Saat pacaran kasar, egois, tak terlalu mencintaimu, toxic, dan kelihatan manipulatif. Lalu memutuskan untuk menikah dengan harapan, "semoga pernikahan akan mengubahnya". Pas sudah menikah, ternyata masih toxic. Lalu memutuskan untuk bikin anak saja, dengan harapan "semoga saat menjadi orangtua dia akan berubah."

Ketika lahir anak pertama masih toxic, tambah anak lagi dan lagi dengan harapan yang sama. Mau sampai punya anak berapa? Sesungguhnya pernikahan/memiliki anak itu hanya mengubah status orang, bukan mengubah orangnya.

Yang mampu merubah seseorang itu komitmen dari dalam dirinya sendiri untuk berubah, bukan selembar dokumen negara.

***

Seharian ini medsos ramai membicarakan nasib seorang istri oknum pemuka agama yang punya jargon favorit "jagalah hati, jangan kau nodai".

Ya, kamu bisa saja mempersembahkan dirimu untuk ikut, nurut, patuh mengabdi pada seorang laki-laki puluhan tahun lamanya, mulai rambutmu masih hitam legam sampai berubah keperakan. Berkali-kali mempertaruhkan nyawa demi melahirkan keturunan untuk dia.

Tapi lelaki yang tak baik akan tetap menyia-nyiakan, menggantung, merendahkan, dan mengeksploitasi kehadiranmu demi keuntungannya sendiri, lalu kalau sudah bosan dan kamu tak lagi 'berguna', tinggal 'dibuang' saja.

Semua itu kamu alami sembari ia melakukan kekerasan verbal seperti mengataimu "turun mesin" dan entah apa saja yang sanggup ia katakan di ranah privat, kalau di depan publik saja dia mampu berkata begitu.

Verbal abuse untuk menjatuhkan self-esteem itu, dilakukan terus-menerus dalam waktu yang lama. Kerapkali sampai si perempuan tiba di titik dia merasa 'layak' menerima itu semua. Ya itulah tujuannya, membuat perempuan merasa invisible dan tak berharga.

Sehingga makin gampang 'dikendalikan pikirannya', diberikan pemahaman manipulatif seperti, "Poligami itu anjuran Nabi, suatu cara mendidikmu untuk lebih mencintai Allah dan akhirat dibandingkan segalanya di dunia ini." Halah.

***

Ya inilah hidup. Ada yang beruntung, ada yang apes. Tiada jaminan orang memperlakukan kita dengan baik, tak peduli sudah sebaik apa kita padanya. Saranku untuk meminimalisir 'apes' dalam hidup:

1). Percayai intuisimu. Jangan abaikan tanda tak beres yang ditunjukkan seseorang. Apa yang kau abaikan di awal, kemungkinan besar tetap jadi penyebabmu untuk pergi kemudian.
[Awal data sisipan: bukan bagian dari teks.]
(** An empty pipeline whose switch is configured runs with one job. *)
Lemma run_empty log src dst : ∃ n,
  Pipeline.run src dst (State log [] true) =
    Ok (n, State (log ++ [MkHostJob RunOperators [] src dst 1 1]) [] true).
Proof using Hcard.
  destruct (run_log Hcard log [] true src dst) as (n & configured & block & _ & E & Hc & _); [done|].
  exists n. rewrite E. destruct configured; [|done]. done.
Qed.

(** What the operations of a sink leave alone. *)
Definition same_sink (c c' : file_sink (B := B)) : Prop :=
  fk_dataSink c' = fk_dataSink c ∧ fk_truncateOnFinalize c' = fk_truncateOnFinalize c.

Lemma loadExtents_same c c' : loadExtents c = Ok c' → same_sink c c'.
Proof.
  unfold loadExtents, mbind, result_bind, mret, result_ret. intros E.
  repeat case_match; by simplify_eq.
Qed.

Lemma truncate_same n c c' : truncate_sink n c = Ok c' → same_sink c c'.
Proof.
  unfold truncate_sink, mbind, result_bind, mret, result_ret. intros E.
  repeat case_match; by simplify_eq.
Qed.

Lemma prepare_same n c c' : prepareForTotalSize n c = Ok c' → same_sink c c'.
Proof.
  unfold prepareForTotalSize. destruct (_ <=? _); [by intros [= ->]|].
  unfold mbind, result_bind. intros E. destruct (truncate_sink n c) as [c1|] eqn:E1; [|done].
  apply truncate_same in E1 as [??]. apply loadExtents_same in E as [??].
  split; congruence.
Qed.

Lemma created_sink st ino off len trunc c : create_file_sink (Some st) ino off len trunc = Ok c →
  fk_dataSink c = MkAddress off len (ps_type st) (ps_map st) ∧ fk_truncateOnFinalize c = trunc.
Proof.
  unfold create_file_sink. destruct (ino =? 0); [by intros [= <-]|].
  unfold mbind, result_bind. intros E.
  destruct (loadExtents _) as [c1|] eqn:E1; [|done].
  apply loadExtents_same in E1 as [??]. apply prepare_same in E as [??]. cbn in *. split; congruence.
Qed.

(** The first round of a runner on an empty pipeline, from what the contexts do. *)
Lemma run_once_empty {C D} (sops : DataSourceContext Pipeline.state C)
    (kops : DataSinkContext Pipeline.state D) c d c1 c2 d1 (d2 : Z → D) e block S K l1 l2 :
  switch_block [] = Ok block → sc_reportTotalSize sops c = 0 →
  sc_configure sops true c (State [indirect ConfigureStreams block] [] true) = Done c1 (State l1 [] true) →
  (∀ s, sc_dataSource sops c1 s = Ok S) → 0 < u32 (a_size S) → sc_endOfInput sops c1 = e →
  kc_configure kops (u32 (a_size S)) true d (State l1 [] true) = Done d1 (State l2 [] true) →
  (∀ s, kc_dataSink kops d1 s = Ok K) →
  (∀ s, sc_finalize sops c1 s = Done c2 s) → (∀ n s, kc_finalize kops n e d1 s = Done (d2 n) s) →
  ∃ n r, Runner.run_once formatted sops kops false c d
           (Runner.MkRunner false None Runner.no_results) fresh_state =
    Done (n, e, c2, d2 n, r)
         (State (l2 ++ [MkHostJob RunOperators [] (address S) (address K) 1 1]) [] true).
Proof using Hcard.
  intros Hsw Ht Ec Es Hsz He Ek EK Hf1 Hf2. unfold Runner.run_once. cbn zeta.
  cbn [Runner.rn_initialized negb]. rewrite Ht. cbn [Z.ltb Z.compare].
  rewrite (e_bind_run _ _ _ d (State [indirect ConfigureStreams block] [] true)).
  2: { rewrite (e_bind_run (mret _) _ _ d fresh_state) by done.
       rewrite (e_bind_run _ _ _ tt (State [indirect ConfigureStreams block] [] true)); [done|].
       apply on_pipeline_run. by rewrite (configureSwitch_run _ _ block). }
  rewrite (e_bind_run _ _ _ _ _ Ec).
  assert (∀ s, Runner.source_address sops c1 s = Done (address S) s) as Hsrc.
  { intros s. unfold Runner.source_address. rewrite (e_bind_run e_get _ _ _ _ eq_refl).
    rewrite (e_bind_run (e_lift _) _ _ S s) by (by rewrite Es). done. }
  assert (∀ s, Runner.sink_address kops d1 s = Done (address K) s) as Hsink.
  { intros s. unfold Runner.sink_address. rewrite (e_bind_run e_get _ _ _ _ eq_refl).
    rewrite (e_bind_run (e_lift _) _ _ K s) by (by rewrite EK). done. }
  rewrite (e_bind_run _ _ _ _ _ (Hsrc _)). rewrite He. cbn [address a_size].
  rewrite (e_bind_run _ _ _ _ _ Ek). rewrite (e_bind_run (mret _) _ _ _ _ eq_refl).
  destruct (run_empty l2 (address S) (address K)) as (n & En).
  rewrite (proj2 (Z.ltb_lt _ _) Hsz).
  rewrite (e_bind_run _ _ _ n (State (l2 ++ [MkHostJob RunOperators [] (address S) (address K) 1 1]) [] true)).
  2: { rewrite (e_bind_run _ _ _ _ _ (Hsrc _)), (e_bind_run _ _ _ _ _ (Hsink _)).
       by apply on_pipeline_run. }
  rewrite (e_bind_run (mret _) _ _ _ _ eq_refl). cbn beta iota.
  rewrite (e_bind_run _ _ _ _ _ (Hf1 _)), (e_bind_run _ _ _ _ _ (Hf2 _ _)). eauto.
Qed.

(** [write]: the jobs are the switch, the extents of the file for the writing
    side, and a run from the buffer to the range of the file. *)
Lemma storage_write_mapped st ino off buffer len c maps :
  0 < len < 2 ^ 32 → 0 ≤ off → off + len < 2 ^ 63 →
  create_file_sink (Some st) ino off len false = Ok c → off + len ≤ fk_cachedTotalSize c →
  hands_over maps (transfer_extents (fk_storage c) (ps_map st) PagefileWritePath CardDRAMWrite NVMeWrite
    (fk_extents c)) →
  ∃ n ctx c' r block,
    switch_block [] = Ok block ∧
    Runner.run_once formatted DefaultDataSourceContext FileDataSinkContext false
      (host_context buffer len) c (Runner.MkRunner false None Runner.no_results) fresh_state =
      Done (n, true, ctx, c', r)
           (State (mapped_log maps block (in_host buffer len)
                     (MkAddress off len (ps_type st) (ps_map st))) [] true) ∧
    storage_write formatted st ino off buffer len = Ok (MTL_SUCCESS, fk_storage c).
Proof using Hcard.
  intros Hlen Hoff Hend Ec Hcached Hmaps.
  destruct (created_sink _ _ _ _ _ _ Ec) as [Ed Et].
  destruct (switch_block_run []) as (block & Hsw & _); [done|].
  assert (u32 len = len) as Hu by (apply wrap_small; lia).
  set (log := [indirect ConfigureStreams block]).
  set (d1 := with_sink (withSize (fk_dataSink c) len) c).
  assert (address (fk_dataSink d1) = MkAddress off len (ps_type st) (ps_map st)) as Ea.
  { cbn. rewrite Ed. unfold address, withSize. cbn. by rewrite Hu. }
  destruct (run_once_empty DefaultDataSourceContext FileDataSinkContext
    (host_context buffer len) c (host_context buffer len) (host_context buffer len) d1
    (λ n, with_sink (MkAddress (off +ᵤ n) len (ps_type st) (ps_map st)) d1) true block
    (MkAddress buffer len ATHost MTNone) (fk_dataSink d1) log
    (log ++ maps) Hsw) as (n & r & E); try done.
  - cbn [a_size]. lia.
  - cbn [a_size kc_configure FileDataSinkContext]. rewrite Hu. apply on_pipeline_run.
    unfold sink_configure. fold d1. rewrite Ea. cbn [a_addr a_size a_map].
    rewrite u64_small by (unfold in_u64; lia).
    change (fk_cachedTotalSize d1) with (fk_cachedTotalSize c).
    rewrite (proj2 (Z.ltb_ge _ _)) by lia.
    rewrite (bind_run (m_lift _) _ _ d1 _) by done.
    change (fk_extents d1) with (fk_extents c). change (fk_storage d1) with (fk_storage c).
    by rewrite (bind_run _ _ _ _ _ (Hmaps log)).
  - intros n s. apply on_pipeline_run. unfold sink_finalize. rewrite Ea. cbn [fk_truncateOnFinalize with_sink d1].
    rewrite Et, andb_false_r. done.
  - rewrite <-app_assoc, Ea in E. unfold address in E. cbn [a_addr a_size a_type a_map] in E. rewrite Hu in E.
    do 5 eexists. split; [exact Hsw|]. split; [exact E|].
    unfold storage_write. rewrite Ec. cbn [mbind result_bind]. by rewrite E.
Qed.

(** [read]: the other way, with the extents for the reading side. *)
Lemma storage_read_mapped st ino off buffer len c n x xs maps :
  create_file_source (Some st) ino off len = Ok c →
  fs_dataSource c = MkAddress off n (ps_type st) (ps_map st) →
  fs_extents c = x :: xs → 0 < n < 2 ^ 32 → 0 < len < 2 ^ 32 →
  hands_over maps (transfer_extents (fs_storage c) (ps_map st) PagefileReadPath CardDRAMRead NVMeRead
    (x :: xs)) →
  ∃ m c' ctx r block,
    switch_block [] = Ok block ∧
    Runner.run_once formatted FileDataSourceContext DefaultDataSinkContext false
      c (host_context buffer len) (Runner.MkRunner false None Runner.no_results) fresh_state =
      Done (m, source_endOfInput c, c', ctx, r)
           (State (mapped_log maps block (MkAddress off n (ps_type st) (ps_map st))
                     (in_host buffer len)) [] true) ∧
    storage_read formatted st ino off buffer len = Ok MTL_SUCCESS.
Proof using Hcard.
  intros Ec Ed Ex Hn Hlen Hmaps.
  destruct (switch_block_run []) as (block & Hsw & _); [done|].
  assert (u32 len = len ∧ u32 n = n) as [Hu Hv] by (split; apply wrap_small; lia).
  set (log := [indirect ConfigureStreams block]).
  destruct (run_once_empty FileDataSourceContext DefaultDataSinkContext
    c (host_context buffer len) c
    (with_source (MkAddress (off +ᵤ n) n (ps_type st) (ps_map st)) c) (host_context buffer len)
    (λ _, host_context buffer len) (source_endOfInput c) block
    (MkAddress off n (ps_type st) (ps_map st)) (MkAddress buffer len ATHost MTNone)
    (log ++ maps) (log ++ maps) Hsw)
    as (m & r & E); try done.
  - apply on_pipeline_run. unfold source_configure. rewrite Ex, Ed. cbn [a_map].
    by rewrite (bind_run _ _ _ _ _ (Hmaps log)).
  - intros s. cbn. by rewrite Ed.
  - cbn [a_size]. lia.
  - intros s. apply on_pipeline_run. unfold source_finalize. rewrite Ed. unfold address.
    cbn [a_addr a_size a_type a_map]. by rewrite Hv.
  - rewrite <-app_assoc in E. unfold address in E. cbn [a_addr a_size a_type a_map] in E.
    rewrite Hu, Hv in E.
    do 5 eexists. split; [exact Hsw|]. split; [exact E|].
    unfold storage_read. rewrite Ec. cbn [mbind result_bind]. by rewrite E.
Qed.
2). Jadilah mandiri secara emosional dan finansial. Mencari uang adalah skill yang harus dikuasai oleh semua manusia yang masih ingin bernapas, bukan cuma oleh laki-laki. Jangan jadi janda yang kelaparan Bersama tiga anaknya begitu ditinggal suami.

Yang mengubah orang itu motivasi kuat dari dalam dirinya sendiri untuk berubah, bukan selembar dokumen negara.

1). Bagi beberapa orang, selembar dokumen negara memang bisa memunculkan motivasi untuk jadi lebih baik.

2). Tapi, yang nggak juga banyak. Single, berpasangan, atau jadi orangtua pun sama saja, tetap toxic.

Nah, karena tidak semua perempuan pandai membedakan kedua tipe cowok itu, lebih baik pilih saja yang memang ‘beres’ sejak awal. Sekali lagi jangan berjudi dengan realita.

Jadi tidak semua orang nikah itu otomatis berubah. Kalau nikah jadi jaminan berubah, niscaya gedung perceraian kosong, dong.

Lebih baik telat menikah, daripada cepat menikah tapi tak bahagia. Buat apa?

Aku tak pernah lihat orang yang mati muda karena belum dapat pasangan. Tapi berapa banyak orang yang mati muda karena salah pilih pasangan?

Salam dari anak remajamu di dunia online.